Many Chinese martial arts, and several Japanese martial arts, claim to have originated from the teachings of Bodhidharma at the Shaolin Temple (a buddhist monastery) when he visited China in the 6th century A.D. Researchers regard the claim that all components of Chinese martial arts derive from Bodhidharma with considerable skepticism, since the historical record and modern archaeology report earlier sources for some techniques and schools. However, the Shaolin Temple, located in the Henan province near the city of Dengfeng, has had centuries of long tradition of fostering the martial arts as it has provided refuge for martial artists with widely differing techniques from all over China.

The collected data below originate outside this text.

Inductive ctype :=
| Tbool
| Tinteger (r : intrank) (s : signedness)
| Tfloating (f : floatrank)
| Tpointer (t : ctype)
| Tarray (t : ctype) (n : Z)
| Tclass (name : string).

#[global] Instance signedness_eq_dec : EqDecision signedness.
Proof. solve_decision. Defined.

#[global] Instance intrank_eq_dec : EqDecision intrank.
Proof. solve_decision. Defined.

#[global] Instance floatrank_eq_dec : EqDecision floatrank.
Proof. solve_decision. Defined.

#[global] Instance ctype_eq_dec : EqDecision ctype.
Proof. solve_decision. Defined.

Definition rank_index (r : intrank) : Z :=
  match r with
  | IChar => 0 | IShort => 1 | IInt => 2 | ILong => 3 | ILongLong => 4
  end.

Definition rank_max (r1 r2 : intrank) : intrank :=
  if rank_index r1 <=? rank_index r2 then r2 else r1.

(** ** The target: what the implementation defines *)

Record target := {
  char_bit : Z;
  sizeof_bool : Z;
  sizeof_integer : intrank -> Z;
  sizeof_floating : floatrank -> Z;
  sizeof_pointer : Z;
  (* the complete class types of the translation unit and their sizes *)
  sizeof_class : string -> option Z;
  (* the classes that have an operator[] on integers, and the type of the
     element it designates *)
  class_subscript : string -> option ctype;
  (* size_t is the unsigned integer type of this rank *)
  size_t_rank : intrank;
  (* the implementation's limit on the size of an object *)
  max_object_size : Z
}.

Definition int_bits (tgt : target) (r : intrank) : Z :=
  char_bit tgt * sizeof_integer tgt r.

Definition int_min (tgt : target) (r : intrank) (s : signedness) : Z :=
  match s with
  | Signed => - 2 ^ (int_bits tgt r - 1)
  | Unsigned => 0
  end.

Definition int_max (tgt : target) (r : intrank) (s : signedness) : Z :=
  match s with
  | Signed => 2 ^ (int_bits tgt r - 1) - 1
  | Unsigned => 2 ^ int_bits tgt r - 1
  end.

Styles of Chinese martial arts found in Toronto

Hundreds of different styles of Chinese martial arts have developed over the past two thousand years, many distinctive styles with their own sets of techniques and ideas. Also, there are many themes common to different styles that lead many to characterize them as belonging to generalized "families" (家, jiā) of martial art styles. There are styles that mimic movements from animals and others that gather inspiration from various Chinese philosophies. Some styles put all their focus into the belief of the harnessing of qi energy, while others concentrate solely on competition and exhibition. Many styles also make use of the broad arsenal of Chinese weapons.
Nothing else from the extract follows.